RESULTS AND DISCUSSION

Modulation of redox potential via AMHB in single-ring heterocycles

The AMHB effect on reduction energies of single-ring heterocycles is most straightforward and is

thus discussed here first. To explore this effect, para- and ortho-benzoquinone frameworks (q1 and

q2 in Figure 2) were used. Replacement of one of the double bonds with an amide group leads to

compounds q3, q4 and q5 (compounds q3 and q5 are the same but they are named separately since

we consider their H-bonding at different sites). All are weakly antiaromatic as evidenced by their

calculated NICS(1)ZZ values of +2.1 to +5.4 ppm (i.e downfield, or paratropic shifts; green

numbers inside rings). The NICS(1)ZZ (Nucleus Independent Chemical Shift) method computes

the shielding or deshielding (due to diatropic aromatic or paratropic antiaromatic “ring current”

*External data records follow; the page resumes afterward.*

Lemma image_draw (self : EyeRef) (w : World) (p : Point.t) :
  points w !! pupil (eye_of self w) = Some p ->
  image self w =
    Ok (draw p (eyelids (eye_of self w)),
        with_pixels self (draw p (eyelids (eye_of self w))) w).
Proof.
  intros Hp. unfold image.
  erewrite bind_Ok by reflexivity.
  pose proof rows_ok_eye_ball as H0.
  repeat
    (erewrite bind_Ok;
     [|apply pupil_point_Ok;
       rewrite ?points_with_pixels, ?pupil_with_pixels; exact Hp];
     erewrite bind_Ok;
     [|apply _off_Ok; rewrite ?pixels_with_pixels;
       repeat apply rows_ok_clear_pixel; exact H0];
     rewrite ?with_pixels_with_pixels, ?pixels_with_pixels).
  erewrite bind_Ok by reflexivity.
  rewrite eyelids_with_pixels. unfold draw.
  destruct (decide (0 <= eyelids (eye_of self w))) as [Hl|Hl].
  - erewrite bind_Ok.
    2:{ apply eyelid_loop_Ok. rewrite pixels_with_pixels.
        repeat apply rows_ok_clear_pixel; exact H0. }
    rewrite with_pixels_with_pixels, pixels_with_pixels.
    unfold mbind, M_bind, get_eye, mret, M_ret.
    now rewrite pixels_with_pixels.
  - erewrite bind_Ok by reflexivity.
    unfold mbind, M_bind, get_eye, mret, M_ret.
    now rewrite pixels_with_pixels.
Qed.

Lemma seqZ_0_8 : seqZ 0 8 = [0; 1; 2; 3; 4; 5; 6; 7].
Proof. reflexivity. Qed.

Lemma row_byte_ext (f g : Z -> bool) :
  (forall c, 0 <= c < 8 -> f c = g c) -> row_byte f = row_byte g.
Proof.
  intros H. unfold row_byte. rewrite seqZ_0_8. simpl.
  rewrite !H by lia. reflexivity.
Qed.

Lemma eye_bitmap_ext (p q : Point.t) (l m : Z) :
  (forall r c, 0 <= r < 8 -> 0 <= c < 8 -> lit p l r c = lit q m r c) ->
  eye_bitmap p l = eye_bitmap q m.
Proof.
  intros H. unfold eye_bitmap. rewrite seqZ_0_8. simpl.
  repeat (apply (f_equal2 cons); [apply row_byte_ext; intros c Hc; apply H; lia|]).
  reflexivity.
Qed.

Lemma row_byte_testbit (f : Z -> bool) (c : Z) :
  0 <= c < 8 -> Z.testbit (row_byte f) (7 - c) = f c.
Proof.
  intros Hc. unfold row_byte. rewrite seqZ_0_8. simpl.
  assert (Hcases : c = 0 \/ c = 1 \/ c = 2 \/ c = 3 \/ c = 4 \/ c = 5 \/ c = 6 \/ c = 7)
    by lia.
  destruct Hcases as [->|[->|[->|[->|[->|[->|[->| ->]]]]]]];
    destruct (f 0), (f 1), (f 2), (f 3), (f 4), (f 5), (f 6), (f 7); reflexivity.
Qed.

Lemma eye_bitmap_testbit (p : Point.t) (lids r c : Z) :
  0 <= r < 8 -> 0 <= c < 8 ->
  Z.testbit (default 0 (eye_bitmap p lids !! Z.to_nat r)) (7 - c) = lit p lids r c.
Proof.
  intros Hr Hc. unfold eye_bitmap. rewrite seqZ_0_8.
  assert (Hcases : r = 0 \/ r = 1 \/ r = 2 \/ r = 3 \/ r = 4 \/ r = 5 \/ r = 6 \/ r = 7)
    by lia.
  destruct Hcases as [->|[->|[->|[->|[->|[->|[->| ->]]]]]]];
    simpl; now apply row_byte_testbit.
Qed.
(** The same turn in terms of [attemptAt]; the font assigned to the
    context is the only thing the attempt reads of it. *)
Lemma fontSizeLoop_step c ctx f w :
  fontLoop c ctx f w =
  if Qgeb f (cfg_minFontSize config) then
    if feas c f then
      ({| fs_success := true;
          fs_placements := att_placements (fst (tryAt c f));
          fs_fontSize := f;
          fs_warnings := w ++ att_warnings (fst (tryAt c f));
          fs_columnHeights := att_columnHeights (fst (tryAt c f)) |},
       EvAttempt c f :: snd (tryAt c f))
    else
      (fst (fontLoop c (createMeasureContext (cfg_fontFamily config) f)
              (f - 2)%Q (w ++ att_warnings (fst (tryAt c f)))),
       EvAttempt c f :: snd (tryAt c f)
         ++ snd (fontLoop c (createMeasureContext (cfg_fontFamily config) f)
                   (f - 2)%Q (w ++ att_warnings (fst (tryAt c f)))))
  else
    ({| fs_success := false;
        fs_placements := [];
        fs_fontSize := cfg_minFontSize config;
        fs_warnings := w;
        fs_columnHeights := [] |}, []).
Proof.
  rewrite fontSizeLoop_body. unfold feasible, attemptAt.
  change (set_font ctx f (cfg_fontFamily config))
    with (createMeasureContext (cfg_fontFamily config) f).
  destruct (Qgeb f (cfg_minFontSize config)); [|reflexivity].
  destruct (layoutWithConfig _ _ _ _) as [attempt events]. cbn [fst snd].
  destruct (att_success attempt); [reflexivity|].
  destruct (fontSizeLoop _ _ _ _ _ _ _ _) as [result events1]. reflexivity.
Qed.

effects) that a proton would experience if placed 1 Å above the center of the ring in question; it

thus represents a measure of aromatic or antiaromatic -delocalization. Upon H-bond formation,

the antiaromaticity of these heterocycles is increased, as evidenced by the changes in their

calculated NICS(1)ZZ values. Reduction of q3, q4 and q5 forms the corresponding heterocycles

q3H2, q4H2 and q5H2; these are all aromatic, based on their electron count and calculated negative

NICS(1)ZZ values. Upon H-bonding to formic acid, their aromaticity is further enhanced as

indicated by the -2.3 to -4.1 ppm changes (upfield shifts) of their calculated NICS(1)ZZ values (see

numbers inside rings). The H-bond induced effects of destabilization by increasing antiaromaticity

in the starting material and enhancement of aromatic stabilization in the reduction product make

the reduction reaction more exothermic than in the isolated system by 3.04 to 4.79 kcal/mol in the

presence of formic acid (negative numbers in dashed boxes).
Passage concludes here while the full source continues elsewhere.